(** [pattern.findall(s)], scanning from left to right; [skip] bytes at the
    front belong to the previous match.  A match of the empty string (none
    of the patterns of the module has one) is left undefined. *)
Fixpoint findall (r : regex) (prev : option ascii) (s : bytes) (skip : nat)
    : option (list (list bytes)) :=
  match s with
  | [] =>
    match match_at r prev [] with
    | Some _ => None
    | None => Some []
    end
  | x :: s' =>
    match skip with
    | S skip => findall r (Some x) s' skip
    | O =>
      match match_at r prev s with
      | Some (O, _) => None
      | Some (S n, caps) => (caps ::.) <$> findall r (Some x) s' n
      | None => findall r (Some x) s' O
      end
    end
  end.

(** [pattern.sub(repl, s)] with a function [repl] of the groups. *)
Fixpoint sub (r : regex) (repl : list bytes → res bytes)
    (prev : option ascii) (s : bytes) (skip : nat) : res bytes :=
  match s with
  | [] =>
    match match_at r prev [] with
    | Some _ => Undefined
    | None => Ok []
    end
  | x :: s' =>
    match skip with
    | S skip => sub r repl (Some x) s' skip
    | O =>
      match match_at r prev s with
      | Some (O, _) => Undefined
      | Some (S n, caps) =>
        new ← repl caps;
        rest ← sub r repl (Some x) s' n;
        Ok (new ++ rest)
      | None => rest ← sub r repl (Some x) s' O; Ok (x :: rest)
      end
    end
  end.

(** [FRONTIERORTERMRE = br' ([0-9]+)(?::[0-9]+)?\b']. *)
Definition FRONTIERORTERMRE : regex :=
  Cat (Lit " ") (Cat (Group (Rep1 is_digit))
    (Cat (Maybe (Cat (Lit ":") (Rep1 is_digit))) WordBoundary)).

(** [TERMINDICESRE = br'\([^(]+ ([0-9]+)\)']. *)
Definition TERMINDICESRE : regex :=
  Cat (Lit "(") (Cat (Rep1 (λ c, negb (bool_decide (c = "("%char))))
    (Cat (Lit " ") (Cat (Group (Rep1 is_digit)) (Lit ")")))).

(** [FRONTIERRE = br' ([0-9]+):([0-9]+)\b']. *)
Definition FRONTIERRE : regex :=
  Cat (Lit " ") (Cat (Group (Rep1 is_digit))
    (Cat (Lit ":") (Cat (Group (Rep1 is_digit)) WordBoundary))).

(** ** Renumbering the leaves of a fragment *)

(** The loop [for n in sorted(spans)] of [getsent]: the sentence, the map
    from old to new indices and the counter [m]. *)
Definition getsent_body {W} (sent : list W) (leaves : list Z)
    (spans : gmap Z Z) (maxl : Z) (n : Z)
    (st : list (option W) * gmap Z bytes * Z)
    : res (list (option W) * gmap Z bytes * Z) :=
  let '(newsent, leafmap, m) := st in
  n ← py_to_int n;
  word ← (if decide (n ∈ leaves) then w ← py_index sent n; Ok (Some w)
          else Ok None);
  let newsent := newsent ++ [word] in
  let leafmap := <[n := " "%char :: dec m]> leafmap in
  m ← of_option (if decide (m + 1 < 2 ^ 31) then Some (m + 1) else None);
  stop ← of_option (spans !! n);
  if decide (spans !! stop = None ∧ n ≠ maxl) then
    m ← of_option (if decide (m + 1 < 2 ^ 31) then Some (m + 1) else None);
    Ok (newsent ++ [None], leafmap, m)
  else Ok (newsent, leafmap, m).

(** [max(spans)] of a dict with integer keys. *)
Definition py_max (keys : list Z) : res Z :=
  match keys with
  | [] => Raise (ValueError "max() arg is an empty sequence")
  | k :: keys => Ok (foldr Z.max k keys)
  end.

(** [getsent(frag, sent)]. *)
Definition getsent {W} (frag : bytes) (sent : list W)
    : res (bytes * list (option W)) :=
  frontiers ← of_option (findall FRONTIERRE None frag 0);
  spans ← for_each frontiers (∅ : gmap Z Z) (λ groups spans,
    match groups with
    | [start; end_] =>
      start ← py_int start; end_ ← py_int end_;
      Ok (<[start := end_ + 1]> spans)
    | _ => Undefined
    end);
  terminals ← of_option (findall TERMINDICESRE None frag 0);
  leaves ← for_each terminals [] (λ groups leaves,
    match groups with
    | [k] => k ← py_int k; Ok (leaves ++ [k])
    | _ => Undefined
    end);
  spans ← for_each leaves spans (λ n spans,
    n ← py_to_int n;
    stop ← of_option (if decide (n + 1 < 2 ^ 31) then Some (n + 1) else None);
    Ok (<[n := stop]> spans));
  let keys := sorted_by id (elements (dom spans)) in
  maxl ← py_max keys;
  maxl ← py_to_int maxl;
  '(newsent, leafmap, _) ←
    for_each keys ([], ∅, 0) (getsent_body sent leaves spans maxl);
  frag ← sub FRONTIERORTERMRE (λ groups,
           match groups with
           | [k] =>
             k ← py_int k;
             match leafmap !! k with
             | Some new => Ok new
             | None => Raise KeyError
             end
           | _ => Undefined
           end) None frag 0;
  Ok (frag, newsent).

(** [pygetsent(frag, sent)]: [getsent] with the fragment decoded as ASCII
    (the [print] before an exception is re-raised is not modelled). *)
Definition pygetsent {W} (frag : bytes) (sent : list W)
    : res (string * list (option W)) :=
  '(a, b) ← getsent frag sent;
  if forallb (λ c, bool_decide (N_of_ascii c < 128)%N) a
  then Ok (String.string_of_list_ascii a, b)
  else Raise UnicodeDecodeError.


(** ** Specification vocabulary *)

(** Bit [n] of word [k] of a bit array; [false] outside the array. *)
Definition wbit (m : list Z) (k n : Z) : bool :=
  match load m k with Some w => Z.testbit w n | None => false end.

(** A tree's node array is sorted by production id. *)
Definition prods_sorted (a : list Node) : Prop := Sorted Z.le (prod <$> a).

(** Nodes [a[i]] and [b[j]] exist and carry the same production. *)
Definition same_prod (a b : list Node) (i j : Z) : Prop :=
  ∃ an bn, load a i = Some an ∧ load b j = Some bn ∧ prod an = prod bn.

(** The first [blen * SLOTS] words of [m] hold exactly the cells [(i, j)]
    with equal productions that satisfy [P]: bit [i % 64] of word
    [j * SLOTS + i / 64]. *)
Definition kernel_cells (a b : list Node) (SLOTS : Z) (P : Z → Z → Prop)
    (m : list Z) : Prop :=
  ∀ k n, 0 ≤ k < Z.of_nat (length b) * SLOTS → 0 ≤ n →
    wbit m k n = true ↔
    ∃ i j, k = j * SLOTS + i `div` 64 ∧ n = i `mod` 64 ∧
           same_prod a b i j ∧ P i j.


(** The cells of the rows before [jd], and of row [jd] before column [id]. *)
Definition upto (jd id : Z) (i j : Z) : Prop := j < jd ∨ (j = jd ∧ i < id).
● ● ●
● What is needed
Find and show each line of the listing with the word "char".

● Exercise answer
  Cat (Lit "(") (Cat (Rep1 (λ c, negb (bool_decide (c = "("%char))))
  let leafmap := <[n := " "%char :: dec m]> leafmap in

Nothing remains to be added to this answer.